■ Task brief: Give the data again exactly, stopping after the "Definition FAT32_EOC : Z := 0x0FFFFFF8." line.

■ Collected data entries:
+ + + + + + +

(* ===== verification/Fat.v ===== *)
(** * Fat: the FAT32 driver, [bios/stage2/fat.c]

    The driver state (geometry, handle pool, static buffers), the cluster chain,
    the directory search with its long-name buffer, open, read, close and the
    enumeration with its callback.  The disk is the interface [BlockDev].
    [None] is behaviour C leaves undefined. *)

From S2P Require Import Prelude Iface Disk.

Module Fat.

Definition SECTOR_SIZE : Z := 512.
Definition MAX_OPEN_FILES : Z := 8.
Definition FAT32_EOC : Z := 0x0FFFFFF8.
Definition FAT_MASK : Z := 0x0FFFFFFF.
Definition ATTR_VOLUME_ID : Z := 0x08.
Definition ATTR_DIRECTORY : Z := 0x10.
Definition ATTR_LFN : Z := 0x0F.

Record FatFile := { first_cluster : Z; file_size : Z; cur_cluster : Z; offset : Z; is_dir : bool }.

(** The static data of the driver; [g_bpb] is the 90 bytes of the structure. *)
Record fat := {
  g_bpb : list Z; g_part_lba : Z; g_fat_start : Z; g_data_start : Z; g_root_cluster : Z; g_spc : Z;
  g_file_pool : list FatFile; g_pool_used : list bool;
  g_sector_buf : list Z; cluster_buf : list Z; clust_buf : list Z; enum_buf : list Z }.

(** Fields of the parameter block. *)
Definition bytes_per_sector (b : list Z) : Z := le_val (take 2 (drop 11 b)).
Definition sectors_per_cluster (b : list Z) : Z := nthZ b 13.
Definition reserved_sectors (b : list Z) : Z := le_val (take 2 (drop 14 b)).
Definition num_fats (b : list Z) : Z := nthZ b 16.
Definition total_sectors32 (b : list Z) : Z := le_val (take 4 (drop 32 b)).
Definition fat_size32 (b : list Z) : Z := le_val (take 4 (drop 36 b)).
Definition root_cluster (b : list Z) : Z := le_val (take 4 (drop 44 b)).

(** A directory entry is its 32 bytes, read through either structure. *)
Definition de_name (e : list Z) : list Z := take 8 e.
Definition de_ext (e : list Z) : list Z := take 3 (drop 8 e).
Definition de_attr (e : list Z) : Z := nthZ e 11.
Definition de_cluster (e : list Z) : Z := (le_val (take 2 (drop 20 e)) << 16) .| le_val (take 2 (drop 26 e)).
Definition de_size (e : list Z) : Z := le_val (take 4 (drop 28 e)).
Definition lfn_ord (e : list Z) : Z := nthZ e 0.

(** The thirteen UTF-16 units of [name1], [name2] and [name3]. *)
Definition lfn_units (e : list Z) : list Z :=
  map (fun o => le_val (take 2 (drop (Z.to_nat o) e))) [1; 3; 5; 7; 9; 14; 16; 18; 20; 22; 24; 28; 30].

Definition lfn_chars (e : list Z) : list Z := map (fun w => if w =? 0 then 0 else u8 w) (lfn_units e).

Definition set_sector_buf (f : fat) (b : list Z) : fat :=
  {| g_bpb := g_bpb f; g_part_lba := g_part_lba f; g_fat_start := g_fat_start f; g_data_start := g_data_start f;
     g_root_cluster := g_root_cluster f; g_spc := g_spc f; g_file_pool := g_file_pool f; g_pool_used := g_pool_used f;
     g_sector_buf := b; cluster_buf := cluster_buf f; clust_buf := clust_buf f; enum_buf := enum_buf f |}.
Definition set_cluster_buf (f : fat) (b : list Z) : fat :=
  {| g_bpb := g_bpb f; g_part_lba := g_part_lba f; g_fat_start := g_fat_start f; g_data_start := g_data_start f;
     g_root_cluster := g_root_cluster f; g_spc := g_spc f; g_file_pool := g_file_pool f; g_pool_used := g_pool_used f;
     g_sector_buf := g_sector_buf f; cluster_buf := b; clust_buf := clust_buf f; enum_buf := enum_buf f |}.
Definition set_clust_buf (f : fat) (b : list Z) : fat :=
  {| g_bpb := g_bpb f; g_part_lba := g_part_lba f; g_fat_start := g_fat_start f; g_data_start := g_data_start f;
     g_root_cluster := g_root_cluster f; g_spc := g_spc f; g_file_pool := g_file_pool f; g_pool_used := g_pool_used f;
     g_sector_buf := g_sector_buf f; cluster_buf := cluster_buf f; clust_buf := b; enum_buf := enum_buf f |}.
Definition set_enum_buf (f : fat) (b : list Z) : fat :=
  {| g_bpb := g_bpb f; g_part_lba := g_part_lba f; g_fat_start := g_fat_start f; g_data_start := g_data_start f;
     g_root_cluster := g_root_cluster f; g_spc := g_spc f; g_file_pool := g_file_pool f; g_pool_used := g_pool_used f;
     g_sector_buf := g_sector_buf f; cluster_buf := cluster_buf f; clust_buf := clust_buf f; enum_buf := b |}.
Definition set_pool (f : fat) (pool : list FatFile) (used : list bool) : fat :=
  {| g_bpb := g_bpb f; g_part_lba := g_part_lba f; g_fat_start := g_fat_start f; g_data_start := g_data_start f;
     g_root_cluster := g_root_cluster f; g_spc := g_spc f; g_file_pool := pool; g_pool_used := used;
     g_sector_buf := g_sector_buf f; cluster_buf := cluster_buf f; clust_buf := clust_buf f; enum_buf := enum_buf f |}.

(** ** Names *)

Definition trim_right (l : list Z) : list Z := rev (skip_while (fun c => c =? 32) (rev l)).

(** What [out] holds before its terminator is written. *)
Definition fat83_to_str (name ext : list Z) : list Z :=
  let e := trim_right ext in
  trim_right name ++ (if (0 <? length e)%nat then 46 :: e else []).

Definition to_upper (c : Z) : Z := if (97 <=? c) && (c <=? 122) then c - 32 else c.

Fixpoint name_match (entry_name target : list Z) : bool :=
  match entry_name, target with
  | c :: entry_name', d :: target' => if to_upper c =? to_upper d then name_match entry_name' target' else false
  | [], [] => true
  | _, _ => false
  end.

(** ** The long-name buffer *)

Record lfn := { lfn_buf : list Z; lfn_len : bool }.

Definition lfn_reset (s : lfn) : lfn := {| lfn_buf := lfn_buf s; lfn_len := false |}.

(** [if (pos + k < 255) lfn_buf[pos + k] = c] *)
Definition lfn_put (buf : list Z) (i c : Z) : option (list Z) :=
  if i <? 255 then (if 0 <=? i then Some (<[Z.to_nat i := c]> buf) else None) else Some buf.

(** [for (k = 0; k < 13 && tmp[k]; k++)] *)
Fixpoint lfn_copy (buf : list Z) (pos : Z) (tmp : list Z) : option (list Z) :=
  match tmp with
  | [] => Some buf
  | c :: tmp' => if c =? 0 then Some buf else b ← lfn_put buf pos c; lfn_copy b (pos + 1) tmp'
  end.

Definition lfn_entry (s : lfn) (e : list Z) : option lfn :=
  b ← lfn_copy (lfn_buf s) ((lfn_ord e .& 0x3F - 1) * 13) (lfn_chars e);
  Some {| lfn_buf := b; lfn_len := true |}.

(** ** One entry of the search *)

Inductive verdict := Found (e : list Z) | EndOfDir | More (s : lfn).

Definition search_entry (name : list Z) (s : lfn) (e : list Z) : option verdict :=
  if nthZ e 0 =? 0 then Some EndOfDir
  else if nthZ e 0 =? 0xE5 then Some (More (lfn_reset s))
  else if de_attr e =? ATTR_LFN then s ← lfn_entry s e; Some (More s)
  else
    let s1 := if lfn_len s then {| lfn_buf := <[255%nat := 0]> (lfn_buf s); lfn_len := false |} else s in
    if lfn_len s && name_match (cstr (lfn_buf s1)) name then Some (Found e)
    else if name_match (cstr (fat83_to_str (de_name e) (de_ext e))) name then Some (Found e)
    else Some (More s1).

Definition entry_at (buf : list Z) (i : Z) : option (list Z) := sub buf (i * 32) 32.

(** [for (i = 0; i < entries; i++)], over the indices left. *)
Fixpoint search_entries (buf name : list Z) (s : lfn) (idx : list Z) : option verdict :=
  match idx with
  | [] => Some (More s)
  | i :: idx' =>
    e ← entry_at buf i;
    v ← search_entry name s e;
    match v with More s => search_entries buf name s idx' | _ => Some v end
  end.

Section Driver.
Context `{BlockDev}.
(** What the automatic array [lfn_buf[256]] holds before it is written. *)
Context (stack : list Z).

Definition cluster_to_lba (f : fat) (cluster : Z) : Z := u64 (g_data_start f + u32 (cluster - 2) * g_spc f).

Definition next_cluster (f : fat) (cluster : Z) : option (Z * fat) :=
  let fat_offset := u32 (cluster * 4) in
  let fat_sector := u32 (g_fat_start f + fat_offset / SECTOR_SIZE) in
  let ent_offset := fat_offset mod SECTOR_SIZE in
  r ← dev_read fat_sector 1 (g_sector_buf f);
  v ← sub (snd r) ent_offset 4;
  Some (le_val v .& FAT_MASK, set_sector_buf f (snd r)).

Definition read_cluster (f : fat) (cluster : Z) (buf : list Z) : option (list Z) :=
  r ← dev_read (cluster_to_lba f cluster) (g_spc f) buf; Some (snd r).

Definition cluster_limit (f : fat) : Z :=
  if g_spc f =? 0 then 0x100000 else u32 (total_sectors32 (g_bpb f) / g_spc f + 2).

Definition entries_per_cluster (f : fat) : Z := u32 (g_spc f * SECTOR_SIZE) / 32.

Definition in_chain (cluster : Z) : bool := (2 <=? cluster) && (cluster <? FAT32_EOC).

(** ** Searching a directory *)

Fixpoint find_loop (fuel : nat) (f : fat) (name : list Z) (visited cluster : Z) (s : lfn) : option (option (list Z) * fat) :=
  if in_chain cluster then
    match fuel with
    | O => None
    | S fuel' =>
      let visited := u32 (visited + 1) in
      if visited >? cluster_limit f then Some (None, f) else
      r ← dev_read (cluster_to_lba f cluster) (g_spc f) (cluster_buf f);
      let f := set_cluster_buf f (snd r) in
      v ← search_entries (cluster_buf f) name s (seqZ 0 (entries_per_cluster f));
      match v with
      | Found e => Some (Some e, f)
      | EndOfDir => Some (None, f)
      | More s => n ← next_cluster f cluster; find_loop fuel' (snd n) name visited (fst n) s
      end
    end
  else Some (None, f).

+ + + + + + +

■ Written answer:
(* ===== verification/Fat.v ===== *)
(** * Fat: the FAT32 driver, [bios/stage2/fat.c]

    The driver state (geometry, handle pool, static buffers), the cluster chain,
    the directory search with its long-name buffer, open, read, close and the
    enumeration with its callback.  The disk is the interface [BlockDev].
    [None] is behaviour C leaves undefined. *)

From S2P Require Import Prelude Iface Disk.

Module Fat.

Definition SECTOR_SIZE : Z := 512.
Definition MAX_OPEN_FILES : Z := 8.
Definition FAT32_EOC : Z := 0x0FFFFFF8.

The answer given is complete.